Problem to solve: All of the records need to be retyped exactly, with no line dropped.

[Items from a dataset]
----------------------------------------
(** * REINFORCE trainers of [algorithms.py]: a shallow embedding

    The two trainer classes [ReinforceBaselineAlg] and [HRLReinforceAlg]
    are embedded as functions in a state-and-exception monad over the
    trainer object and the stream of calls made to the logger, the
    checkpoint sink and the optimizers.

    Numbers.  Python [int]s are [Z].  numpy and torch floating-point
    numbers are idealised as real numbers [R]: rounding, infinities and
    nan are not modelled, every statement below is about the exact
    arithmetic of the formulas the code evaluates.  [int(a / b)] is
    therefore truncation of the exact quotient, [Z.quot].

    Arrays.  A two-dimensional numpy array or torch tensor is the list of
    its rows (a matrix without rows has no column count here).

    Gradients.  A torch scalar is a value together with its partial
    derivatives with respect to the parameters of each of the three
    networks and its [requires_grad] flag ([Tensor]); [detach] keeps the
    value and forgets the rest.

    Not modelled: [print] to standard output, the CUDA allocator
    ([torch.cuda.memory_allocated], [memory_cached], [empty_cache] and the
    two per-sample memory reports sent to the logger), the device a tensor
    lives on, and [evaluate], whose body is calls to the environment and
    to the agent of [cutsel_agent_parallel]. *)

From Stdlib Require Import Reals Lra Lia ZArith List String Bool DecimalString FunctionalExtensionality
  RelationClasses.
Import ListNotations.

Local Open Scope Z_scope.

(** ** Python built-ins used by the trainers *)

Module Py.

(** Exceptions the embedded code can raise. *)
Inductive exn :=
| AttributeError (what : string)
| IndexError
| KeyError (key : string)
| ValueError (what : string)
| ZeroDivisionError
| UnboundLocalError (name : string)
| RuntimeError (what : string).

Inductive result (A : Type) :=
| Ok (a : A)
| Raise (e : exn).
Arguments Ok {A} a.
Arguments Raise {A} e.

(** [len(l)] *)
Definition len {A} (l : list A) : Z := Z.of_nat (List.length l).

(** [range(n)]: empty when [n <= 0]. *)
Definition range (n : Z) : list Z := map Z.of_nat (seq 0 (Z.to_nat n)).

(** Bound of a slice: a negative bound counts from the end, and the
    outcome is clipped to [0 .. n]. *)
Definition clip_index (n k : Z) : Z :=
  if k <? 0 then Z.max (n + k) 0 else Z.min k n.

(** [l[a:]] *)
Definition slice_from {A} (a : Z) (l : list A) : list A :=
  skipn (Z.to_nat (clip_index (len l) a)) l.

(** [l[a:b]] *)
Definition slice {A} (a b : Z) (l : list A) : list A :=
  let lo := clip_index (len l) a in
  let hi := clip_index (len l) b in
  firstn (Z.to_nat (hi - lo)) (skipn (Z.to_nat lo) l).

(** [l[k]]: a negative index counts from the end. *)
Definition index {A} (l : list A) (k : Z) : result A :=
  let k' := if k <? 0 then len l + k else k in
  if k' <? 0 then Raise IndexError
  else match nth_error l (Z.to_nat k') with
       | Some x => Ok x
       | None => Raise IndexError
       end.

(** [a % b] on ints: the sign follows the divisor, as [Z.modulo]. *)
Definition mod_ (a b : Z) : result Z :=
  if b =? 0 then Raise ZeroDivisionError else Ok (a mod b).

(** [int(a / b)] on ints: true division, then truncation toward zero. *)
Definition int_truediv (a b : Z) : result Z :=
  if b =? 0 then Raise ZeroDivisionError else Ok (Z.quot a b).

(** A [dict] with string keys, in insertion order. *)
Definition dict (V : Type) := list (string * V).

(** [d[k]] *)
Fixpoint dict_get {V} (d : dict V) (k : string) : result V :=
  match d with
  | [] => Raise (KeyError k)
  | (k', v) :: d' => if String.eqb k k' then Ok v else dict_get d' k
  end.

(** [d[k] = v] *)
Fixpoint dict_set {V} (d : dict V) (k : string) (v : V) : dict V :=
  match d with
  | [] => [(k, v)]
  | (k', v') :: d' =>
      if String.eqb k k' then (k, v) :: d' else (k', v') :: dict_set d' k v
  end.

(** [d.update(d2)] *)
Definition dict_update {V} (d d2 : dict V) : dict V :=
  fold_left (fun acc kv => dict_set acc (fst kv) (snd kv)) d2 d.
(** * medal-count: the analytical core of [app.js]

    A shallow embedding of the three pure pieces of [app.js]:
    - [buildUnifiedMedalData]  (merging the Summer and Winter tables),
    - [calculateQuantileBreaks] and [getColorForMedalCount]
      (the colour classification),
    - [getOlympicsForYear]     (which games took place in a year).

    Modelling conventions.
    - A JS object used as a dictionary (year -> countries, country -> entry)
      is a [gmap string _]; its keys are plain data keys (years, ISO codes),
      none of them the name of a property of [Object.prototype].
    - Medal counts are integers ([Z]); all sums stay far below 2^53, where
      JS Number arithmetic on integers is exact.  The two other Number
      values the code can produce, [NaN] and [undefined], are explicit.
    - The only genuinely fractional computation, [length * 0.15] and its
      seven siblings, is evaluated with the IEEE-754 binary64 operations of
      [SpecFloat].
    - The module-level variables [medalData] and [quantileBreaks] are passed
      explicitly.

    The callers of the core are embedded as far as they compute values:
    [getCurrentMedalData], the fill colour built by [updateMapColors], the
    three texts of [updateInfoBar], the ticks of [updateLegend], the year
    index built in [init] and the season label of [showMedalPopup].  What
    they do to the map and to the page is not modelled. *)

From Stdlib Require Import ZArith Lia.
From Stdlib Require Floats.SpecFloat.
From stdpp Require Import gmap strings list sorting pretty.

Local Open Scope string_scope.
Local Open Scope nat_scope.
Local Open Scope list_scope.

(** ** Data model *)

(** One country's tally for one season of one year, as loaded from JSON.
    [display_name] is optional: [None] is an absent field ([undefined]). *)
Module Season.
Record entry := Entry {
  gold : Z;
  silver : Z;
  bronze : Z;
  historical : bool;
  display_name : option string
}.
End Season.

(** The object literal [{ gold: .., silver: .., bronze: .. }] stored under
    [seasons.summer] and [seasons.winter]. *)
Record tally := Tally { t_gold : Z; t_silver : Z; t_bronze : Z }.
----------------------------------------
Answer box:
(** * REINFORCE trainers of [algorithms.py]: a shallow embedding

    The two trainer classes [ReinforceBaselineAlg] and [HRLReinforceAlg]
    are embedded as functions in a state-and-exception monad over the
    trainer object and the stream of calls made to the logger, the
    checkpoint sink and the optimizers.

    Numbers.  Python [int]s are [Z].  numpy and torch floating-point
    numbers are idealised as real numbers [R]: rounding, infinities and
    nan are not modelled, every statement below is about the exact
    arithmetic of the formulas the code evaluates.  [int(a / b)] is
    therefore truncation of the exact quotient, [Z.quot].

    Arrays.  A two-dimensional numpy array or torch tensor is the list of
    its rows (a matrix without rows has no column count here).

    Gradients.  A torch scalar is a value together with its partial
    derivatives with respect to the parameters of each of the three
    networks and its [requires_grad] flag ([Tensor]); [detach] keeps the
    value and forgets the rest.

    Not modelled: [print] to standard output, the CUDA allocator
    ([torch.cuda.memory_allocated], [memory_cached], [empty_cache] and the
    two per-sample memory reports sent to the logger), the device a tensor
    lives on, and [evaluate], whose body is calls to the environment and
    to the agent of [cutsel_agent_parallel]. *)

From Stdlib Require Import Reals Lra Lia ZArith List String Bool DecimalString FunctionalExtensionality
  RelationClasses.
Import ListNotations.

Local Open Scope Z_scope.

(** ** Python built-ins used by the trainers *)

Module Py.

(** Exceptions the embedded code can raise. *)
Inductive exn :=
| AttributeError (what : string)
| IndexError
| KeyError (key : string)
| ValueError (what : string)
| ZeroDivisionError
| UnboundLocalError (name : string)
| RuntimeError (what : string).

Inductive result (A : Type) :=
| Ok (a : A)
| Raise (e : exn).
Arguments Ok {A} a.
Arguments Raise {A} e.

(** [len(l)] *)
Definition len {A} (l : list A) : Z := Z.of_nat (List.length l).

(** [range(n)]: empty when [n <= 0]. *)
Definition range (n : Z) : list Z := map Z.of_nat (seq 0 (Z.to_nat n)).

(** Bound of a slice: a negative bound counts from the end, and the
    outcome is clipped to [0 .. n]. *)
Definition clip_index (n k : Z) : Z :=
  if k <? 0 then Z.max (n + k) 0 else Z.min k n.

(** [l[a:]] *)
Definition slice_from {A} (a : Z) (l : list A) : list A :=
  skipn (Z.to_nat (clip_index (len l) a)) l.

(** [l[a:b]] *)
Definition slice {A} (a b : Z) (l : list A) : list A :=
  let lo := clip_index (len l) a in
  let hi := clip_index (len l) b in
  firstn (Z.to_nat (hi - lo)) (skipn (Z.to_nat lo) l).

(** [l[k]]: a negative index counts from the end. *)
Definition index {A} (l : list A) (k : Z) : result A :=
  let k' := if k <? 0 then len l + k else k in
  if k' <? 0 then Raise IndexError
  else match nth_error l (Z.to_nat k') with
       | Some x => Ok x
       | None => Raise IndexError
       end.

(** [a % b] on ints: the sign follows the divisor, as [Z.modulo]. *)
Definition mod_ (a b : Z) : result Z :=
  if b =? 0 then Raise ZeroDivisionError else Ok (a mod b).

(** [int(a / b)] on ints: true division, then truncation toward zero. *)
Definition int_truediv (a b : Z) : result Z :=
  if b =? 0 then Raise ZeroDivisionError else Ok (Z.quot a b).

(** A [dict] with string keys, in insertion order. *)
Definition dict (V : Type) := list (string * V).

(** [d[k]] *)
Fixpoint dict_get {V} (d : dict V) (k : string) : result V :=
  match d with
  | [] => Raise (KeyError k)
  | (k', v) :: d' => if String.eqb k k' then Ok v else dict_get d' k
  end.

(** [d[k] = v] *)
Fixpoint dict_set {V} (d : dict V) (k : string) (v : V) : dict V :=
  match d with
  | [] => [(k, v)]
  | (k', v') :: d' =>
      if String.eqb k k' then (k, v) :: d' else (k', v') :: dict_set d' k v
  end.

(** [d.update(d2)] *)
Definition dict_update {V} (d d2 : dict V) : dict V :=
  fold_left (fun acc kv => dict_set acc (fst kv) (snd kv)) d2 d.
(** * medal-count: the analytical core of [app.js]

    A shallow embedding of the three pure pieces of [app.js]:
    - [buildUnifiedMedalData]  (merging the Summer and Winter tables),
    - [calculateQuantileBreaks] and [getColorForMedalCount]
      (the colour classification),
    - [getOlympicsForYear]     (which games took place in a year).

    Modelling conventions.
    - A JS object used as a dictionary (year -> countries, country -> entry)
      is a [gmap string _]; its keys are plain data keys (years, ISO codes),
      none of them the name of a property of [Object.prototype].
    - Medal counts are integers ([Z]); all sums stay far below 2^53, where
      JS Number arithmetic on integers is exact.  The two other Number
      values the code can produce, [NaN] and [undefined], are explicit.
    - The only genuinely fractional computation, [length * 0.15] and its
      seven siblings, is evaluated with the IEEE-754 binary64 operations of
      [SpecFloat].
    - The module-level variables [medalData] and [quantileBreaks] are passed
      explicitly.

    The callers of the core are embedded as far as they compute values:
    [getCurrentMedalData], the fill colour built by [updateMapColors], the
    three texts of [updateInfoBar], the ticks of [updateLegend], the year
    index built in [init] and the season label of [showMedalPopup].  What
    they do to the map and to the page is not modelled. *)

From Stdlib Require Import ZArith Lia.
From Stdlib Require Floats.SpecFloat.
From stdpp Require Import gmap strings list sorting pretty.

Local Open Scope string_scope.
Local Open Scope nat_scope.
Local Open Scope list_scope.

(** ** Data model *)

(** One country's tally for one season of one year, as loaded from JSON.
    [display_name] is optional: [None] is an absent field ([undefined]). *)
Module Season.
Record entry := Entry {
  gold : Z;
  silver : Z;
  bronze : Z;
  historical : bool;
  display_name : option string
}.
End Season.

(** The object literal [{ gold: .., silver: .., bronze: .. }] stored under
    [seasons.summer] and [seasons.winter]. *)
Record tally := Tally { t_gold : Z; t_silver : Z; t_bronze : Z }.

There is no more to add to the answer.